(Supplied data Opens)
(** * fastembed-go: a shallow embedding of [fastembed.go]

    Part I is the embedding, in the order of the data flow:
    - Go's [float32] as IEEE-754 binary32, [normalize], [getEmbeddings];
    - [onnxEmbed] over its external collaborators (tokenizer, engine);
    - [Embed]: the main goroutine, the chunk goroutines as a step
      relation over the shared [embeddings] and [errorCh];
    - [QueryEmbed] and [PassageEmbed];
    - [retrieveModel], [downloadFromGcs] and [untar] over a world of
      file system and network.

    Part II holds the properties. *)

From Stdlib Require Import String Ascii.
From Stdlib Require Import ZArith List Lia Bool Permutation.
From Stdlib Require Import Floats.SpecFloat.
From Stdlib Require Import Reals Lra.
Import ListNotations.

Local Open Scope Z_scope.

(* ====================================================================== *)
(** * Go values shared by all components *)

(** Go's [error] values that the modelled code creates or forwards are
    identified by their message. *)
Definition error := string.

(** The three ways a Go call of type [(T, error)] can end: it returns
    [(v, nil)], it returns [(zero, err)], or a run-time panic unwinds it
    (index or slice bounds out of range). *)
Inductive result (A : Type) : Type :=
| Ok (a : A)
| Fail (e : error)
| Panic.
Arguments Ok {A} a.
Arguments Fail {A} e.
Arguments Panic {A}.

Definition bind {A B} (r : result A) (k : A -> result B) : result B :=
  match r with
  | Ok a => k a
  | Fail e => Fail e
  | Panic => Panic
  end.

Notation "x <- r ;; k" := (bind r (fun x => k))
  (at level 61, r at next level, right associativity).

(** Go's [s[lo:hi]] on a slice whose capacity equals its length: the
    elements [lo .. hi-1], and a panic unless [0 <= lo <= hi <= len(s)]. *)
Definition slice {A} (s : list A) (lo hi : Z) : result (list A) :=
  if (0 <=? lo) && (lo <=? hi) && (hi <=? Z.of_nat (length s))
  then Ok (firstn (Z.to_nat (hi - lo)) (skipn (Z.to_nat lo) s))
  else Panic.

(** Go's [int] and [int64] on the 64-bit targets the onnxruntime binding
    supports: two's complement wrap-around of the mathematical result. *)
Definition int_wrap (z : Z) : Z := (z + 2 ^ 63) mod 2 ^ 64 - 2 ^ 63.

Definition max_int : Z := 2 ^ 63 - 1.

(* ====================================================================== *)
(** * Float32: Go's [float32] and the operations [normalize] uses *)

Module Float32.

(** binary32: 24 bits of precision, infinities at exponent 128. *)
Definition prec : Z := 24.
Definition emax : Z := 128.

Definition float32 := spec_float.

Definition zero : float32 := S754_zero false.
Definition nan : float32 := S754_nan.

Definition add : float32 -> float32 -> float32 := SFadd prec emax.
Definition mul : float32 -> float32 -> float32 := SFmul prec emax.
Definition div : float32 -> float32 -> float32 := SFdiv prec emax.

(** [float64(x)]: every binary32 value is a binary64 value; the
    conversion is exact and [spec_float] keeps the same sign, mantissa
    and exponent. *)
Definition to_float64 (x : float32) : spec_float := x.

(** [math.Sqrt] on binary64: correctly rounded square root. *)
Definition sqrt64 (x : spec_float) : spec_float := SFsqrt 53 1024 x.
(Supplied data Closes)
Problem details:
Which lines above run from the one containing "Panic => Panic" down to the one containing "Definition emax : Z := 128."? Repeat exactly those, both ends included, and nothing else.

Task answer:
  | Panic => Panic
  end.

Notation "x <- r ;; k" := (bind r (fun x => k))
  (at level 61, r at next level, right associativity).

(** Go's [s[lo:hi]] on a slice whose capacity equals its length: the
    elements [lo .. hi-1], and a panic unless [0 <= lo <= hi <= len(s)]. *)
Definition slice {A} (s : list A) (lo hi : Z) : result (list A) :=
  if (0 <=? lo) && (lo <=? hi) && (hi <=? Z.of_nat (length s))
  then Ok (firstn (Z.to_nat (hi - lo)) (skipn (Z.to_nat lo) s))
  else Panic.

(** Go's [int] and [int64] on the 64-bit targets the onnxruntime binding
    supports: two's complement wrap-around of the mathematical result. *)
Definition int_wrap (z : Z) : Z := (z + 2 ^ 63) mod 2 ^ 64 - 2 ^ 63.

Definition max_int : Z := 2 ^ 63 - 1.

(* ====================================================================== *)
(** * Float32: Go's [float32] and the operations [normalize] uses *)

Module Float32.

(** binary32: 24 bits of precision, infinities at exponent 128. *)
Definition prec : Z := 24.
Definition emax : Z := 128.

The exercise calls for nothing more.